Dataset entries:
::::::::::
Lemma search_where_true (room q : string) (m : Message) :
  forallb plain_char (list_ascii_of_string q) = true ->
  sql_where
    (sql_and (text_eq (msg_room m) (Some room))
       (sql_like (msg_message m)
          (String.append "%" (String.append (py_str (Some q)) "%")))) = true
  <-> msg_room m = Some room
      /\ exists body, msg_message m = Some body
                      /\ occurs_in (sql_chars q) (sql_chars body).
Proof.
  intros Hq. cbn [py_str].
  destruct (msg_room m) as [r|], (msg_message m) as [body|];
    cbn [text_eq sql_eq sql_like sql_and sql_where].
  - rewrite like_contains by exact Hq.
    pose proof (contains_chars_spec (sql_chars q) (sql_chars body)) as Hs.
    destruct (String.eqb_spec r room) as [->|Hne],
      (contains_chars (sql_chars q) (sql_chars body)) eqn:E;
      split; try discriminate.
    + intros _. split; [reflexivity|]. exists body. split; [reflexivity|].
      now apply Hs.
    + reflexivity.
    + intros [_ (b & Hb & Hc)]. injection Hb as <-. apply Hs in Hc.
      discriminate Hc.
    + intros [Hr _]. congruence.
    + intros [Hr _]. congruence.
  - destruct (String.eqb r room); split; try discriminate;
      intros [_ (b & Hb & _)]; discriminate Hb.
  - destruct (like _ body);
      (split; [discriminate|intros [Hr _]; discriminate Hr]).
  - split; [discriminate|intros [Hr _]; discriminate Hr].
Qed.

(** C9, the claim as stated fails, in five ways.  [_] is a wildcard of
    [LIKE]: the search for "_" in the Lobby returns the message "hello",
    which does not contain "_".  [LIKE] folds the case of the letters
    below 128 only: the search for "é" does not return the message "É",
    which is the same text when the case is ignored.  [LIKE] reads a text
    up to its first NUL: the search for "z" does not return the message
    "a", NUL, "z", and the search for "o", NUL, "z" returns "hello".  And
    a query of 49,999 bytes makes a pattern that SQLite refuses as soon
    as the room has a row. *)
Lemma search_underscore_matches_any_character :
  (In hello_row (search_room (Some "Lobby") (Some "_") (db lobby_state))
   /\ msg_message hello_row = Some "hello"
   /\ substring_ci "_" "hello" = false)
  /\ (Exists (fun m => msg_room m = Some "Lobby"
                       /\ msg_message m = Some upper_e_acute)
        (messages (lobby_with upper_e_acute))
      /\ substring_ci lower_e_acute upper_e_acute = true
      /\ search_room (Some "Lobby") (Some lower_e_acute)
           (lobby_with upper_e_acute) = [])
  /\ (Exists (fun m => msg_room m = Some "Lobby"
                       /\ msg_message m = Some a_nul_z)
        (messages (lobby_with a_nul_z))
      /\ substring_ci "z" a_nul_z = true
      /\ search_room (Some "Lobby") (Some "z") (lobby_with a_nul_z) = [])
  /\ (In hello_row (search_room (Some "Lobby") (Some o_nul_z) (db lobby_state))
      /\ substring_ci o_nul_z "hello" = false)
  /\ search_refused (Some "Lobby") (Some long_query) (db lobby_state) = true.
Proof.
  split; [split; [vm_compute; tauto|split; reflexivity]|].
  split.
  { split; [|split; vm_compute; reflexivity].
    apply Exists_cons_tl, Exists_cons_tl, Exists_cons_tl, Exists_cons_hd.
    split; reflexivity. }
  split.
  { split; [|split; vm_compute; reflexivity].
    apply Exists_cons_tl, Exists_cons_tl, Exists_cons_tl, Exists_cons_hd.
    split; reflexivity. }
  split; [split; [vm_compute; tauto|vm_compute; reflexivity]|].
  vm_compute. reflexivity.
Qed.

(** C9, amended.  For a query that has no [%], no [_] and no NUL and is at
    most 49,998 bytes long, the [SELECT] of [search_room] is accepted and
    it returns rows of the room only, hence no direct message, each with
    a body in which the query occurs, where both are read as [LIKE] reads
    them (in UTF-8 characters, the body up to its first NUL) and the case
    of the characters below 128 is folded; the result is in strictly
    descending id order and has at most 200 rows; and a row of the room
    in whose body the query occurs is left out only when 200 rows with
    larger ids are returned. *)
Theorem search_room_without_wildcards (d : Store) (room q : string) :
  primary_keys d ->
  plain_query q = true ->
  let res := search_room (Some room) (Some q) d in
  search_refused (Some room) (Some q) d = false
  /\ (forall m, In m res ->
        In m (messages d) /\ msg_room m = Some room
        /\ exists body, msg_message m = Some body
                        /\ occurs_in (sql_chars q) (sql_chars body))
  /\ StronglySorted (fun x y => msg_id y < msg_id x) res
  /\ (length res <= 200)%nat
  /\ forall m body,
       In m (messages d) -> msg_room m = Some room ->
       msg_message m = Some body ->
       occurs_in (sql_chars q) (sql_chars body) ->
       In m res
       \/ (length res = 200%nat /\ forall r, In r res -> msg_id m < msg_id r).
Proof.
  intros (Hm & _) Hq res. unfold search_room in res.
  apply plain_query_accepted in Hq. destruct Hq as [Hq Hacc].
  split.
  { unfold search_refused. cbn [py_str]. now rewrite Hacc. }
  split.
  { intros m Hin. subst res.
    apply sql_limit_In, order_by_desc_In, filter_In in Hin.
    destruct Hin as [Hin Hw]. apply search_where_true in Hw; [|exact Hq].
    tauto. }
  split.
  { subst res. now apply sql_limit_sorted, order_by_desc_strict, NoDup_map_filter. }
  split.
  { subst res. rewrite sql_limit_length by lia. lia. }
  intros m body Hin Hroom Hbody Hc.
  match goal with
  | res := sql_limit 200 ?l |- _ =>
      destruct (sql_limit_cut (fun x y => msg_id y < msg_id x) 200 m l)
        as [Hkept|(_ & Hlen & Hcut)]
  end.
  - now apply order_by_desc_strict, NoDup_map_filter.
  - apply order_by_desc_In, filter_In. split; [exact Hin|].
    apply search_where_true; [exact Hq|]. split; [exact Hroom|]. now exists body.
  - now left.
  - right. split; [exact Hlen|exact Hcut].
Qed.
::::::::::
EXERCISE BRIEF: Retype exactly the lines of the data above that fall between the line with "occurs_in (sql_chars q) (sql_chars body))" and the line with "sql_limit 200 ?l |- _ =>", inclusive, and add nothing.

OUTPUT:
                        /\ occurs_in (sql_chars q) (sql_chars body))
  /\ StronglySorted (fun x y => msg_id y < msg_id x) res
  /\ (length res <= 200)%nat
  /\ forall m body,
       In m (messages d) -> msg_room m = Some room ->
       msg_message m = Some body ->
       occurs_in (sql_chars q) (sql_chars body) ->
       In m res
       \/ (length res = 200%nat /\ forall r, In r res -> msg_id m < msg_id r).
Proof.
  intros (Hm & _) Hq res. unfold search_room in res.
  apply plain_query_accepted in Hq. destruct Hq as [Hq Hacc].
  split.
  { unfold search_refused. cbn [py_str]. now rewrite Hacc. }
  split.
  { intros m Hin. subst res.
    apply sql_limit_In, order_by_desc_In, filter_In in Hin.
    destruct Hin as [Hin Hw]. apply search_where_true in Hw; [|exact Hq].
    tauto. }
  split.
  { subst res. now apply sql_limit_sorted, order_by_desc_strict, NoDup_map_filter. }
  split.
  { subst res. rewrite sql_limit_length by lia. lia. }
  intros m body Hin Hroom Hbody Hc.
  match goal with
  | res := sql_limit 200 ?l |- _ =>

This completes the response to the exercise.